Distributed Range Partition Sort

Distributed range partition sort divides the key space into fixed ranges and assigns each range to a worker. Each worker sends records to the correct range owner, then sorts its received records locally.

This method is simpler than sample sort because it uses predefined ranges. It works well when the key distribution is known or bounded.

Problem

Given $n$ records distributed across $p$ workers, sort all records by key in nondecreasing order.
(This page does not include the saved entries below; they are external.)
(** * lamatrix: the abstract [Generator] of [src/lamatrix/generator.py]

    A shallow embedding of the base class of the lamatrix generators:
    prior validation, the weighted least-squares fit with Gaussian priors,
    evaluation and the significant-figure formatting of the report.

    Numbers are IEEE-754 binary64 values ([spec_float] with [prec = 53] and
    [emax = 1024]), so that infinities, NaN and signed zeros behave as they
    do for Python and NumPy floats.  What NumPy delegates to BLAS, LAPACK
    and libm (the inner product, [inv], [solve], [log10]) is a parameter of
    the development, class [NumLib]; a reference instance is given to run
    the code on concrete inputs. *)

From Stdlib Require Import String Ascii ZArith List Bool Lia PeanoNat.
From Stdlib Require Import Floats.SpecFloat.
From Stdlib Require Import DecimalString DecimalPos.
Import ListNotations.

Set Implicit Arguments.

(** ** Binary64 floats *)

Module F64.

Definition float := spec_float.

Definition prec : Z := 53.
Definition emax : Z := 1024.

Definition zero : float := S754_zero false.
Definition one : float := Eval cbv in SFone prec emax.
Definition ten : float := Eval cbv in binary_normalize prec emax 10 0 false.
Definition inf : float := S754_infinity false.
Definition nan : float := S754_nan.
Definition max_float : float := Eval cbv in SFmax_float prec emax.

Definition add : float -> float -> float := SFadd prec emax.
Definition sub : float -> float -> float := SFsub prec emax.
Definition mul : float -> float -> float := SFmul prec emax.
Definition div : float -> float -> float := SFdiv prec emax.
Definition sqrt : float -> float := SFsqrt prec emax.
Definition abs : float -> float := SFabs.
Definition opp : float -> float := SFopp.
Definition eqb : float -> float -> bool := SFeqb.
Definition ltb : float -> float -> bool := SFltb.
Definition leb : float -> float -> bool := SFleb.
Definition valid : float -> bool := valid_binary prec emax.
Each worker produces one sorted partition corresponding to a key interval.

Algorithm

distributed_range_sort(workers, ranges):
    broadcast range boundaries to all workers

    each worker partitions local records by range

    all_to_all exchange records to target workers

    each worker sorts received records

    return workers in range order

The ranges define key intervals:

$$ (-\infty, r_1], (r_1, r_2], \dots, (r_{p-1}, \infty) $$

Bucket Assignment

Each key is mapped to a range using binary search.

range_id(key, ranges):
    return upper_bound(ranges, key)

This determines the destination worker.

Communication

Each worker sends data to all others based on range.

for each worker u:
    for each record:
        v = range_id(key)
        send record to worker v

Each worker collects all records belonging to its assigned range.

Complexity

measure	value
partitioning	$O((n/p)\log p)$
communication	$O(n)$
local sorting	$O((n/p)\log(n/p))$
total work	$O(n\log(n/p))$

The performance depends strongly on how balanced the ranges are.

Correctness

Each range defines a disjoint interval of keys. All records assigned to worker $i$ fall within its interval. For any workers $i < j$, all keys in worker $i$ are less than or equal to all keys in worker $j$. Each worker sorts its own records locally, so all partitions are internally sorted and globally ordered.

Practical Considerations

Requires prior knowledge of key distribution.
Poor range selection causes load imbalance.
Heavy skew leads to one overloaded worker.
Easier to implement than sample based methods.
Often used when keys are uniformly distributed or bounded.
Communication cost can dominate runtime.

When to Use

Use distributed range partition sort when:

key distribution is known or predictable
ranges can be chosen accurately
simple implementation is preferred
distributed sorted output is acceptable

Avoid it when the key distribution is unknown or highly skewed. In such cases, sampling based methods give better balance.

Implementation Sketch

assign_ranges(samples, p):
    sort samples
    choose evenly spaced boundaries
    return ranges

worker_process(records, ranges):
    buckets = array of p empty lists

    for record in records:
        b = upper_bound(ranges, key(record))
        buckets[b].append(record)

    send buckets to corresponding workers

    received = receive from all workers
    sort received

    return received

Simplified Python Model

from bisect import bisect_right

def distributed_range_sort(records_by_worker, ranges):
    p = len(records_by_worker)
    inbox = [[] for _ in range(p)]

    for records in records_by_worker:
        for r in records:
            key = r[0]
            idx = bisect_right(ranges, key)
            inbox[idx].append(r)

    for i in range(p):
        inbox[i].sort(key=lambda x: x[0])

    return inbox